Без проволочек и без лишней помпы мертвеца закопали здесь же, на окраине свалки. Вечером того же дня Клоп отправился вступать в права наследования. Без особых проблем отыскав «доходное место», он спустился вниз, подошел к будке, у турникета в которой сидел влиятельный Витька Комендант, открыл рот, готовясь произнести заранее отрепетированную приветственную речь, и... остолбенел.
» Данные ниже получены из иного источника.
Lemma sign_writes_only_the_response_witness :
  (forall args d, (exec_ok args d).2 = d) /\
  (entries (main plain_rich exec_ok vault_sigs notes_md ∅).2 = ∅ \/
   exists v,
     next_version ∅ (name notes_md) = inr v /\
     entries (main plain_rich exec_ok vault_sigs notes_md ∅).2 =
       <[output_name (name notes_md) v +:+ ".apple.tsr" := EmptyString]> ∅).
Proof.
  assert (h : forall args d, (exec_ok args d).2 = d) by (intros; reflexivity).
  exact (conj h (sign_writes_only_the_response plain_rich exec_ok vault_sigs notes_md
                   ∅ h)).
Defined.

(** X13.  The response file is opened only after signing,
    self-verification and query creation have all succeeded: when [sign]
    opens a file for writing, it is the response file of the scanned
    version, the signer has exited with status 0 on the directory as
    found, the verifier has exited with status 0 with the marker in its
    diagnostic on the directory the signer left, and the query generator
    has exited with status 0 on the directory the verifier left. *)
Theorem response_opened_after_query (rich : Rich.library) (exec : programs)
    (sd file : path)
    (dir : gmap string string) (n : string) :
  In (OpenW n) (log (main rich exec sd file dir).2) ->
  exists v r1 a1 r2 a2 r3 a3,
    next_version dir (name file) = inr v /\
    n = output_name (name file) v +:+ ".apple.tsr" /\
    exec (cmd_clearsign (joinpath sd (output_name (name file) v)) file) dir = (r1, a1) /\
    returncode r1 = 0 /\
    exec (cmd_verify (joinpath sd (output_name (name file) v))) a1 = (r2, a2) /\
    returncode r2 = 0 /\
    Py.contains "Good signature" (stderr r2) = true /\
    exec (cmd_ts_query file
            (joinpath sd (output_name (name file) v +:+ ".apple.tsq"))) a2 = (r3, a3) /\
    returncode r3 = 0.
Proof.
  destruct (main rich exec sd file dir) as [r st] eqn:Hm. simpl.
  intros Hin.
  run_sign Hm; rc_facts; cbn in Hin;
    repeat (destruct Hin as [Hin|Hin]; [try discriminate Hin|]);
    try contradiction Hin.
  all: injection Hin as <-.
  all: do 7 eexists; split; [reflexivity|]; split; [reflexivity|].
  all: split; [eassumption|]; split; [done|].
  all: split; [eassumption|]; split; [done|]; split; [done|].
  all: split; [eassumption|done].
Qed.
Lemma hash_pass_unfold self size_arg hash_cb w :
  hash_pass self size_arg hash_cb w =
  let meta := container_of self w in
  let size := declared_size size_arg w in
  match floordiv (size - 1) (block_size meta) with
  | Raise e => (Raise e, w, [])
  | Ok q =>
      match start_progress HashSink hash_cb (1 + q) w with
      | (Raise e, w0, t0) => (Raise e, w0, t0)
      | (Ok g, w0, t0) =>
          match for_range (range_len (1 + q))
                          (hash_block (block_size meta) size (block_hash meta))
                          (HashState [] ∅ 0 g []) w0 with
          | (Ok s, w1, t1) => (Ok (size, s), w1, t0 ++ t1)
          | (Raise e, w1, t1) => (Raise e, w1, t0 ++ t1)
          end
      end
  end.
Proof.
  unfold hash_pass, container_of, declared_size.
  rewrite bind_eq. unfold container_meta at 1. cbv zeta.
  rewrite bind_eq.
  assert ((match size_arg with Some n => ret n | None => fstat_size end) w
          = (Ok (match size_arg with Some n => n | None => st_size (w_file w) end), w, []))
    as -> by (destruct size_arg; reflexivity).
  rewrite bind_eq. unfold lift at 1.
  destruct (floordiv _ _) as [q|e]; [|reflexivity].
  rewrite bind_eq.
  destruct (start_progress _ _ _ w) as [[[g|e] w0] t0]; [|rewrite ?app_nil_r; reflexivity].
  rewrite bind_eq.
  destruct (for_range _ _ _ w0) as [[[s|e] w1] t1]; simpl; rewrite ?app_nil_r; reflexivity.
Qed.

Lemma start_progress_frame sk cb n w r w0 t0 :
  start_progress sk cb n w = (r, w0, t0) ->
  w0 = w /\ requests t0 = [] /\ total_read t0 = 0 /\ erase_sinks t0 = [].
Proof.
  rewrite start_progress_eq. destruct cb as [cb|].
  - destruct (cb n) as [[|k]|]; intros [= <- <- <-]; auto.
  - intros [= <- <- <-]; auto.
Qed.

(** What a hashing pass that ends normally leaves behind. *)
Lemma hash_pass_ok self size_arg hash_cb w size s w1 t1 :
  hash_pass self size_arg hash_cb w = (Ok (size, s), w1, t1) ->
  size = declared_size size_arg w /\
  hash_inv (f_content (w_file w)) (block_hash (container_of self w))
           (f_pos (w_file w)) s w1 /\
  hs_offset s = total_read t1 /\
  requests t1 = [] /\
  w_headers w1 = w_headers w /\ w_store w1 = w_store w /\
  block_size (container_of self w) <> 0 /\
  length (hs_blocks s) = range_len (1 + (size - 1) / block_size (container_of self w)).
Proof.
  rewrite hash_pass_unfold. cbv zeta. unfold floordiv.
  destruct (block_size (container_of self w) =? 0) eqn:Ez; [discriminate|].
  destruct (start_progress _ _ _ w) as [[[g|e] w0] t0] eqn:Es; [|discriminate].
  apply start_progress_frame in Es as (-> & Hr0 & Ht0 & _).
  destruct (for_range _ _ _ w) as [[[s'|e] w'] t'] eqn:El; [|discriminate].
  intros [= <- <- <- <-].
  pose proof (hash_loop_count _ _ _ _ _ _ _ _ _ El) as Hcount.
  apply (hash_loop_inv (f_content (w_file w)) _ (f_pos (w_file w))) in El
    as (Hinv & Ho & Hr & Hh & Hs).
  simpl in Ho, Hcount.
  rewrite total_read_app, requests_app, Hr0, Hr, Ht0.
  split; [reflexivity|]. split.
  { apply Hinv. unfold hash_inv. simpl. repeat split; auto. }
  split; [lia|]. split; [reflexivity|]. split; [exact Hh|]. split; [exact Hs|].
  split; [|exact Hcount].
  intros H0. rewrite H0 in Ez. discriminate Ez.
Qed.

(** ** The assignments to [map] *)

Lemma map_of_lookup entries h b :
  map_of entries !! h = Some b <->
  exists i, entries !! i = Some (h, b) /\
            forall j b', (i < j)%nat -> entries !! j <> Some (h, b').
Proof.
  induction entries as [|[h0 b0] entries IH] using rev_ind.
  - unfold map_of. simpl. rewrite lookup_empty. split; [discriminate|].
    intros (i & Hi & _). destruct i; discriminate Hi.
  - rewrite map_of_snoc. destruct (decide (h0 = h)) as [->|Hne].
    + rewrite lookup_insert_eq. split.
      * intros [= ->]. exists (length entries). split.
        -- rewrite lookup_app_r, Nat.sub_diag by lia. reflexivity.
        -- intros j b' Hj Hl. apply lookup_lt_Some in Hl.
           rewrite length_app in Hl. simpl in Hl. lia.
      * intros (i & Hi & Hlast).
        destruct (decide (i < length entries)%nat) as [Hlt|Hge].
        -- exfalso. apply (Hlast (length entries) b0 Hlt).
           rewrite lookup_app_r, Nat.sub_diag by lia. reflexivity.
        -- pose proof (lookup_lt_Some _ _ _ Hi) as Hb.
           rewrite length_app in Hb. simpl in Hb.
           assert (i = length entries) as -> by lia.
           rewrite lookup_app_r, Nat.sub_diag in Hi by lia. simpl in Hi. congruence.
    + rewrite lookup_insert_ne by exact Hne. rewrite IH. split.
      * intros (i & Hi & Hlast). exists i. split.
        -- rewrite lookup_app_l by (eapply lookup_lt_Some; eauto). exact Hi.
        -- intros j b' Hj Hl.
           destruct (decide (j < length entries)%nat) as [Hlt|Hge].
           ++ rewrite lookup_app_l in Hl by exact Hlt. eapply Hlast; eauto.
           ++ pose proof (lookup_lt_Some _ _ _ Hl) as Hb.
              rewrite length_app in Hb. simpl in Hb.
              assert (j = length entries) as -> by lia.
              rewrite lookup_app_r, Nat.sub_diag in Hl by lia. simpl in Hl. congruence.
      * intros (i & Hi & Hlast).
        assert (i < length entries)%nat as Hlt.
        { destruct (decide (i < length entries)%nat) as [Hlt|Hge]; [exact Hlt|].
          pose proof (lookup_lt_Some _ _ _ Hi) as Hb.
          rewrite length_app in Hb. simpl in Hb.
          assert (i = length entries) as -> by lia.
          rewrite lookup_app_r, Nat.sub_diag in Hi by lia. simpl in Hi. congruence. }
        exists i. rewrite lookup_app_l in Hi by exact Hlt. split; [exact Hi|].
        intros j b' Hj Hl. apply (Hlast j b' Hj).
        rewrite lookup_app_l by (eapply lookup_lt_Some; eauto). exact Hl.
Qed.

Lemma laid_out_lookup content blockhash : forall hashes blocks pos o i h oi li,
  laid_out content blockhash pos o hashes blocks ->
  hashes !! i = Some h -> blocks !! i = Some (oi, li) ->
  let before := sum_lengths (take i blocks) in
  oi = o + before /\ 0 <= before /\ 0 <= li /\
  length (slice content (pos + Z.to_nat before) (Z.to_nat li)) = Z.to_nat li /\
  pithos_hash hashlib_algorithms
              (slice content (pos + Z.to_nat before) (Z.to_nat li)) blockhash = Ok h.
Proof.
  induction hashes as [|h0 hashes IH]; intros [|[o0 l0] blocks] pos o i h oi li; simpl; try tauto.
  - intros _ H. destruct i; discriminate H.
  - intros (-> & Hl0 & Hlen0 & Hh0 & Hrest) Hh Hb.
    destruct i as [|i]; simpl in *.
    + injection Hh as <-. injection Hb as <- <-.
      rewrite Nat.add_0_r. repeat split; auto; lia.
    + destruct (IH _ _ _ _ _ _ _ Hrest Hh Hb) as (-> & Hbefore & Hli & Hlen & Hhash).
      replace (pos + Z.to_nat (l0 + sum_lengths (take i blocks)))%nat
        with (pos + Z.to_nat l0 + Z.to_nat (sum_lengths (take i blocks)))%nat by lia.
      repeat split; auto; lia.
Qed.

Lemma send_eq v path p success w :
  send v path p success w =
  let rq := Request v path (w_headers w) p in
  let st := (store_handle (w_store w) rq).1 in
  let rs := (store_handle (w_store w) rq).2 in
  (if existsb (Z.eqb (status_code rs)) success
   then Ok rs else Raise (ClientError (status_code rs)),
   World (w_file w) (after_request (w_headers w)) st,
   [EvRequest rq rs]).
Proof.
  unfold send, after_request. cbv zeta.
  destruct (store_handle _ _) as [st rs]. cbn [fst snd].
  destruct (existsb _ success); reflexivity.
Qed.

Lemma put_block_eq self data hash w :
  put_block self data hash w =
  let rq := block_request self data (w_headers w) in
  let st := (store_handle (w_store w) rq).1 in
  let rs := (store_handle (w_store w) rq).2 in
  let w' := World (w_file w) (after_request (rq_headers rq)) st in
  if status_code rs =? 202 then
    if String.eqb (strip isspace (text rs)) hash
    then (Ok tt, w', [EvRequest rq rs])
    else (Raise (AssertionError "Local hash does not match server"), w',
          [EvRequest rq rs])
  else (Raise (ClientError (status_code rs)), w', [EvRequest rq rs]).
Proof.
  unfold put_block, bind, set_header, post, send, py_assert, ret, raise.
  cbn [w_file w_headers w_store app existsb].
  unfold block_request, block_headers, block_url, params4url, path4url, after_request.
  cbn [u_path u_params app].
  destruct (store_handle _ _) as [st rs]. cbn [fst snd rq_headers].
  rewrite orb_false_r.
  destruct (status_code rs =? 202); [|reflexivity].
  destruct (String.eqb _ hash); reflexivity.
Qed.

Lemma upload_block_eq self map hash gen w :
  upload_block self map hash gen w =
  match map !! hash with
  | None => (Raise (KeyError hash), w, [])
  | Some (offset, bytes) =>
      if offset <? 0 then (Raise IOError, w, [])
      else
        let f1 := file_seek (w_file w) offset in
        let data := (file_read f1 bytes).1 in
        let w1 := World (file_read f1 bytes).2 (w_headers w) (w_store w) in
        match put_block self data hash w1 with
        | (Ok _, w2, t2) =>
            let '(r, w3, t3) := step_progress UploadSink gen w2 in
            (r, w3, [EvSeek offset; EvRead bytes data] ++ t2 ++ t3)
        | (Raise e, w2, t2) =>
            (Raise e, w2, [EvSeek offset; EvRead bytes data] ++ t2)
        end
  end.
Proof.
  unfold upload_block. destruct (map !! hash) as [[offset bytes]|]; [|reflexivity].
  rewrite bind_eq. unfold seek at 1.
  destruct (offset <? 0); [reflexivity|].
  rewrite bind_eq. unfold read at 1. cbn [w_file w_headers w_store].
  destruct (file_read (file_seek (w_file w) offset) bytes) as [data f2]. cbn [fst snd].
  rewrite bind_eq.
  destruct (put_block self data hash _) as [[[u|e] w2] t2]; [|reflexivity].
  destruct (step_progress UploadSink gen w2) as [[r w3] t3]. reflexivity.
Qed.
Перед ним на пластиковом стуле восседал здорово постаревший, абсолютно облысевший, распухший от беспробудного пьянства, облаченный в изжеванный синий халат бывший «хозяин» «крытой» Виктор Степанович Фелицин.

– Здорово, начальник! – оправившись от изумления, вскричал Афанасьев. – Сколько лет, сколько зим!

– Здорово, Сашка! – присмотревшись к грязному оборванному бомжу и опознав в нем своего давнего соратника, обрадовался Фелицин. – Вот так встреча! Это надобно непременно обмыть!